Today, the ACLJ filed an amicus brief with the U.S. Supreme Court in support of a family-owned business challenging the HHS Mandate -- the federal regulation requiring non-exempt employers to pay for and provide abortifacient drugs, contraception, and sterilization in employee health plans, or pay ruinous financial penalties. The case is Autocam v. Sebelius.
Our brief supports the petition of the Kennedy family and the companies they own and control that asks the Supreme Court to review their challenge against the Mandate under the Religious Freedom Restoration Act (“RFRA”).
Like other employers who oppose the Mandate, including employers represented by the ACLJ, the Kennedys simply wish to manage their businesses in a manner consistent with their religious beliefs -- hardly a novel concept. As we point out in the brief:
Most, if not all, religious traditions teach that every dimension of one’s life, whether personal or public, in the home or in the workplace, should be lived in a manner consistent with one’s religious beliefs. For such people of faith, religion is not a matter of mere taste, preference, or inclination that can be set aside or ignored when materially advantageous to do so. It is a fundamental and guiding principle that shapes how they think, act, and live their lives in the world.
This is no less true when it comes to business, whether working for a company or owning and controlling one.
The religious beliefs at stake here are clear. As Catholics, the Kennedys believe that abortion, contraception, and sterilization are wrong, and that to pay for and provide such drugs and services in an employee health plan is unconscionable. The issue for the Kennedys, as well as other objecting employers, is not the right to interfere with anyone’s private choices, it’s the right not to be conscripted by the federal government into taking actions in violation of one’s religious beliefs and conscience.
After the district court refused to give the Kennedys a preliminary injunction so they could adhere to their religious beliefs during the pendency of their case, the family appealed to the Sixth Circuit Court of Appeals. (We filed an amicus brief in support of the Kennedys and their companies at this stage as well.)
The appeals court affirmed the decision of the trial court and, in doing so, concocted a “win-win” proposition for the government, where neither the corporation nor the owners of that corporation can challenge the Mandate under RFRA. The owners cannot bring the RFRA claim, according to the Sixth Circuit, because the owners are legally distinct from the corporation and are unharmed by the Mandate; and the corporation itself cannot bring the claim, because a corporation cannot exercise religion under RFRA. In other words, “heads, the government wins; tails, everyone else loses.”

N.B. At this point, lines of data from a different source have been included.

(** * TSaslServerTransport: the server side of the SASL negotiation

    A shallow embedding of [be/src/transport/TSaslServerTransport.cpp]:
    the session object, [setSaslServer], [handleSaslStartMessage] and the
    caching [Factory::getTransport], followed by the properties of the
    negotiation that the design document states about them. *)

From Stdlib Require Import ZArith Lia String Ascii DecimalString.
From Stdlib.Strings Require Import Byte.
From stdpp Require Import base option list gmap strings.

Local Open Scope Z_scope.
Local Open Scope string_scope.
Local Open Scope list_scope.

(** ** Data model *)

(** [NegotiationStatus] is a C++ enumeration; a received status is the cast
    of one wire byte, so it is kept as an integer with named values. *)
Definition NegotiationStatus := Z.

(** Modelled from the spec: the enumerators of [NegotiationStatus], declared
    in TSaslTransport.h; the wire table gives START(1), OK(2), BAD(3),
    ERROR(4), COMPLETE(5). *)
Definition TSASL_START : NegotiationStatus := 1.
Definition TSASL_OK : NegotiationStatus := 2.
Definition TSASL_BAD : NegotiationStatus := 3.
Definition TSASL_ERROR : NegotiationStatus := 4.
Definition TSASL_COMPLETE : NegotiationStatus := 5.

(** The kinds of a Thrift [TTransportException]. *)
Inductive TTransportExceptionType :=
| UNKNOWN | NOT_OPEN | TIMED_OUT | END_OF_FILE | INTERRUPTED
| BAD_ARGS | CORRUPTED_DATA | INTERNAL_ERROR.

(** What the code throws: a [TTransportException] (the one-argument
    constructor gives the kind [UNKNOWN]), or whatever the authentication
    engine raises. *)
Inductive exception :=
| TTransportException (type : TTransportExceptionType) (what : string)
| SaslException (what : string).

Inductive result (A : Type) :=
| Ok (a : A)
| Throw (e : exception).
Arguments Ok {A} a.
Arguments Throw {A} e.

(** One callback descriptor of the SASL library (opaque to this file). *)
Record sasl_callback := { cb_id : Z; cb_proc : Z; cb_context : Z }.

(** A registered mechanism: the fields of [TSaslServerDefinition] that the
    code reads, plus the property map. *)
Record TSaslServerDefinition := {
  protocol_ : string;
  serverName_ : string;
  flags_ : Z;
  props_ : gmap string string;
  callbacks_ : list sasl_callback
}.

(** The authentication engine, [sasl::TSasl], is an interface: the server
    engine is built from a protocol, a server name, a realm, flags and the
    callbacks, which may raise, and one evaluation step consumes a buffer,
    changes the engine and yields a challenge or raises. *)
Class TSasl (E : Type) := {
  TSaslServer :
    string -> string -> string -> Z -> list sasl_callback -> result E;
  evaluateChallengeOrResponse : E -> list byte -> result (list byte) * E
}.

As we point out in the brief, this line of logic, left undisturbed, will lead to disastrous consequences for religious freedom in this country:
. . . a shop owned by Seventh Day Adventists that does not open on Saturday for religious reasons would have to comply with a law requiring businesses to remain open seven days a week. A deli run by a Jewish family that does not sell pork for religious reasons would have to comply with a regulation that requires businesses to sell pork. A medical practice operated by Catholics who do not perform abortions for religious reasons would be forced to do so by a law requiring all OB/GYN medical practices to offer abortion services. No court would be able to reach the merits of any religious freedom claim brought by these or similar parties.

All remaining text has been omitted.